Problem: Retype, word for word, every line from the one holding "(control_drugs : list" through the one holding "forall c m, Dict.get (models_of s)" in the entries below, both included, and only those lines.
======
(** * Text <-> grayscale image codec: model and verified properties

    A shallow embedding of [TextToImage.py] and [ImageToText.py].

    Python values are modelled as follows.
    - [int] is [Z]; [%] and [//] are [Z.modulo] and [Z.div] (both floor
      towards minus infinity, as in Python), and a zero divisor raises
      [ZeroDivisionError].
    - A text [str] is the list of its code points ([list N]).
    - A file path [str] is a list of [ascii]: the code points 0..255, on which
      [str.lower] is the Latin-1 part of the Unicode lower-case mapping.
    - Exceptions are values of [exn]; fallible functions return [result].
    - The two [while] loops run on fuel, one more than the length of the
      string or list they shorten; [OutOfFuel] is a separate outcome and is
      proved unreachable.
    - An image of mode "L" is its size and one intensity per cell; what is
      written to a cell is clipped to a byte.
    - The file system and the order of the raster operations are kept in a
      [World], threaded through [encode] and [decode] by a state-and-error
      monad.  Saving and opening an image are lossless; whether a file can
      be written at a path is decided by the world's [Platform]. *)

From Stdlib Require Import Ascii String.
From Stdlib Require Import ZArith List Lia Bool Sorted.
Import ListNotations.

Local Open Scope Z_scope.

(* ================================================================= *)
(** ** Exceptions and results *)

Inductive exn : Type :=
| TypeError
| ValueError
| IndexError
| ZeroDivisionError
| FileExistsError
| OSError.

Inductive result (A : Type) : Type :=
| Ok (a : A)
| Raise (e : exn)
| OutOfFuel.

Arguments Ok {A} a.
Arguments Raise {A} e.
Arguments OutOfFuel {A}.

Definition bind {A B : Type} (r : result A) (k : A -> result B) : result B :=
  match r with
  | Ok a => k a
  | Raise e => Raise e
  | OutOfFuel => OutOfFuel
  end.

Declare Scope result_scope.
Delimit Scope result_scope with result.
Notation "x <- e ;; k" := (bind e (fun x => k))
  (at level 100, e at next level, right associativity) : result_scope.
Notation "' p <- e ;; k" := (bind e (fun p => k))
  (at level 100, p pattern, e at next level, right associativity) : result_scope.

Local Open Scope result_scope.

(* ================================================================= *)
(** ** File paths: [check_filename] *)

Definition str : Type := list ascii.

(** A path literal. *)
Definition lit (s : string) : str := list_ascii_of_string s.

Definition str_eqb (a b : str) : bool :=
  if list_eq_dec ascii_dec a b then true else false.

(** [str.lower] on one Latin-1 character: A-Z and the accented capitals
    U+00C0..U+00DE (the multiplication sign U+00D7 apart) move up by 32. *)
Definition lower_char (c : ascii) : ascii :=
  let n := nat_of_ascii c in
  if ((65 <=? n) && (n <=? 90))%nat
     || ((192 <=? n) && (n <=? 222) && negb (n =? 215))%nat
  then ascii_of_nat (n + 32)
  else c.

Definition lower (s : str) : str := map lower_char s.

(** [s[0]] *)
Definition index_first (s : str) : result ascii :=
  match s with
  | [] => Raise IndexError
  | c :: _ => Ok c
  end.

Fixpoint last_opt (s : str) : option ascii :=
  match s with
  | [] => None
  | [c] => Some c
  | _ :: s' => last_opt s'
  end.

(** [s[-1]] *)
Definition index_last (s : str) : result ascii :=
  match last_opt s with
  | None => Raise IndexError
  | Some c => Ok c
  end.

(** [s[-n:]] for [n >= 0]: the last [n] characters, all of [s] when it is
    shorter, and all of [s] when [n = 0] (because [-0 = 0]). *)
Definition slice_last (n : nat) (s : str) : str :=
  match n with
  | O => s
  | _ => skipn (length s - n) s
  end.

Definition slash : ascii := "/"%char.
Definition backslash : ascii := "\"%char.
Definition period : ascii := "."%char.

Definition is_slash (c : ascii) : bool :=
  Ascii.eqb c slash || Ascii.eqb c backslash.

(** [while filepath[-1] == "/" or filepath[-1] == "\\": filepath = filepath[0:-1]] *)
Fixpoint strip_slashes (fuel : nat) (filepath : str) : result str :=
  match fuel with
  | O => OutOfFuel
  | S fuel' =>
      c <- index_last filepath ;;
      if is_slash c
      then strip_slashes fuel' (removelast filepath)
      else Ok filepath
  end.

Definition check_filename (filepath extension : str) : result str :=
  c0 <- index_first extension ;;
  if negb (Ascii.eqb c0 period) then Raise ValueError
  else
    let file_extension := lower (slice_last (length extension) filepath) in
    let extension := lower extension in
    if negb (str_eqb file_extension extension) then
      filepath <- strip_slashes (S (length filepath)) filepath ;;
      Ok (filepath ++ extension)
    else Ok filepath.

(** The properties used in the statements. *)

Definition starts_with_period (extension : str) : Prop :=
  exists rest, extension = period :: rest.

Definition only_slashes (s : str) : Prop :=
  Forall (fun c => is_slash c = true) s.

Definition has_name_char (s : str) : Prop :=
  Exists (fun c => is_slash c = false) s.

(** [r.endswith(suffix)] *)
Definition endswith (r suffix : str) : bool :=
  (length suffix <=? length r)%nat
  && str_eqb (skipn (length r - length suffix) r) suffix.


(* ================================================================= *)
(** ** Characters and the value mapper: [convert_char_to_int] *)

(** A character is its code point. *)
Definition char : Type := N.
Definition text : Type := list char.

Definition ord (c : char) : Z := Z.of_N c.

(** [chr(i)]: [ValueError] outside [range(0x110000)]. *)
Definition chr (i : Z) : result char :=
  if (0 <=? i) && (i <? 1114112) then Ok (Z.to_N i) else Raise ValueError.

(** [len(text)] *)
Definition len {A : Type} (l : list A) : Z := Z.of_nat (length l).

(** [l[i]] for [i >= 0] *)
Definition index {A : Type} (l : list A) (i : Z) : result A :=
  if i <? 0 then Raise IndexError
  else match nth_error l (Z.to_nat i) with
       | Some a => Ok a
       | None => Raise IndexError
       end.

(** The two assignments of [convert_char_to_int]:
    [value = ord(char) % limit; value = 1 if value == 0 else value]. *)
Definition pixel_value (c : char) (limit : Z) : Z :=
  let value := ord c mod limit in
  let value := if value =? 0 then 1 else value in
  value.

Definition convert_char_to_int (c : char) (limit : Z) : result Z :=
  if limit =? 0 then Raise ZeroDivisionError
  else Ok (pixel_value c limit).

(* ================================================================= *)
(** ** The geometry calculator: [_factors] and [get_image_size] *)

(** [range(lo, hi)] *)
Definition range (lo hi : Z) : list Z :=
  map (fun k => lo + Z.of_nat k) (seq 0 (Z.to_nat (hi - lo))).

(** [int(number ** 0.5)]: the integer square root.  The float square root
    of a length below 2^52 truncates to exactly this value. *)
Definition isqrt (number : Z) : Z := Z.sqrt number.

(** [reduce(list.__add__, ls)] with no initial value: [TypeError] on an
    empty sequence. *)
Definition reduce_add (ls : list (list Z)) : result (list Z) :=
  match ls with
  | [] => Raise TypeError
  | l :: ls' => Ok (fold_left (@app Z) ls' l)
  end.

(** [[i, number // i] for i in range(1, int(number ** 0.5) + 1) if number % i == 0] *)
Definition factor_pairs (number : Z) : list (list Z) :=
  map (fun i => [i; number / i])
      (filter (fun i => number mod i =? 0) (range 1 (isqrt number + 1))).

(** [set(l)]: the distinct elements (in some order). *)
Definition set (l : list Z) : list Z := nodup Z.eq_dec l.

Fixpoint insert (x : Z) (l : list Z) : list Z :=
  match l with
  | [] => [x]
  | y :: l' => if x <=? y then x :: l else y :: insert x l'
  end.

(** [sorted(l)] *)
Definition sorted (l : list Z) : list Z := fold_right insert [] l.

(** Strictly ascending lists: what [sorted(set(l))] returns. *)
Definition ascending (l : list Z) : Prop := StronglySorted Z.lt l.

Definition _factors (number : Z) : result (list Z) :=
  if number <? 0 then Raise ValueError
  else
    l <- reduce_add (factor_pairs number) ;;
    Ok (sorted (set l)).

(** What the proofs need of a divisor list: strictly ascending, positive
    members, and closed under taking the cofactor. *)
Record divisor_list (number : Z) (f : list Z) : Prop := {
  dl_ascending : ascending f;
  dl_nonempty : f <> [];
  dl_cofactor : forall d, In d f ->
      1 <= d /\ d * (number / d) = number /\ In (number / d) f
}.

(** [f.pop(0)] and [f.pop()], keeping the list that remains. *)
Definition pop_first (f : list Z) : result (list Z) :=
  match f with
  | [] => Raise IndexError
  | _ :: f' => Ok f'
  end.

Definition pop_last (f : list Z) : result (list Z) :=
  match f with
  | [] => Raise IndexError
  | _ => Ok (removelast f)
  end.

(** [while len(f) != 2: f.pop(0); f.pop()] *)
Fixpoint trim_to_two (fuel : nat) (f : list Z) : result (list Z) :=
  if len f =? 2 then Ok f
  else
    match fuel with
    | O => OutOfFuel
    | S fuel' =>
        f <- pop_first f ;;
        f <- pop_last f ;;
        trim_to_two fuel' f
    end.

Definition true_length (text_length : Z) : Z :=
  if text_length mod 2 =? 0 then text_length + 2 else text_length + 1.
(** X16.  In a run of the model loop that ends, every Model has the
    positive-control value as its [E_max], is kept under its own Cocktail,
    has as summary scores the medians of the Solutions of its series, one
    for each in their order, and its series is the list that the loop has
    left under its Cocktail in the resolved conditions. *)
Theorem models_are_consistent (ext : Collaborators) (fuel : nat) (results : Results)
  (control_drugs : list Cocktail) (pcv : float) (plate_info : option string)
  (dc : store) (evs : list event) (st : build_state) :
  generate_models ext fuel results control_drugs pcv plate_info dc = (evs, Done st) ->
  forall c m, Dict.get (models_of st) c = Some m ->
    m = model_of results pcv c (conditions m) /\
    conditions m = conditions_of (fst (fst st)) c.
Proof.
  intros Hrun. unfold generate_models in Hrun.
  refine (for_invariant
            (fun s : build_state =>
               forall c m, Dict.get (models_of s) c = Some m ->
                 m = model_of results pcv c (conditions m) /\
                 conditions m = conditions_of (fst (fst s)) c)
            _ _ _ _ _ _ Hrun _); [|intros c m; discriminate].
  intros c [[dc0 models] solution] evs' s' Hbody Hinv.
  destruct (eq_dec c Control) as [Ec|Nc].
  - apply generate_model_Done in Hbody as [[_ ->]|[N _]]; [assumption | contradiction].
  - apply (generate_model_Done_full ext fuel results control_drugs pcv plate_info c dc0
             models solution evs' s' Nc) in Hbody
      as (dc' & solution' & Hp & _ & -> & _).
    unfold models_of in *. cbn [fst snd] in *. intros c' m' Hget.
    destruct (eq_dec c c') as [<-|Hne].
    + rewrite get_set_eq in Hget. injection Hget as <-. split; reflexivity.
    + rewrite get_set_neq in Hget by assumption.
      destruct (Hinv c' m' Hget) as [Hm Hs]. split; [exact Hm|].
      rewrite Hs. symmetry.
      apply (prepend_controls_grows c fuel control_drugs dc0 dc' Hp). congruence.
Qed.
======
Expected answer:
  (control_drugs : list Cocktail) (pcv : float) (plate_info : option string)
  (dc : store) (evs : list event) (st : build_state) :
  generate_models ext fuel results control_drugs pcv plate_info dc = (evs, Done st) ->
  forall c m, Dict.get (models_of st) c = Some m ->
    m = model_of results pcv c (conditions m) /\
    conditions m = conditions_of (fst (fst st)) c.
Proof.
  intros Hrun. unfold generate_models in Hrun.
  refine (for_invariant
            (fun s : build_state =>
               forall c m, Dict.get (models_of s) c = Some m ->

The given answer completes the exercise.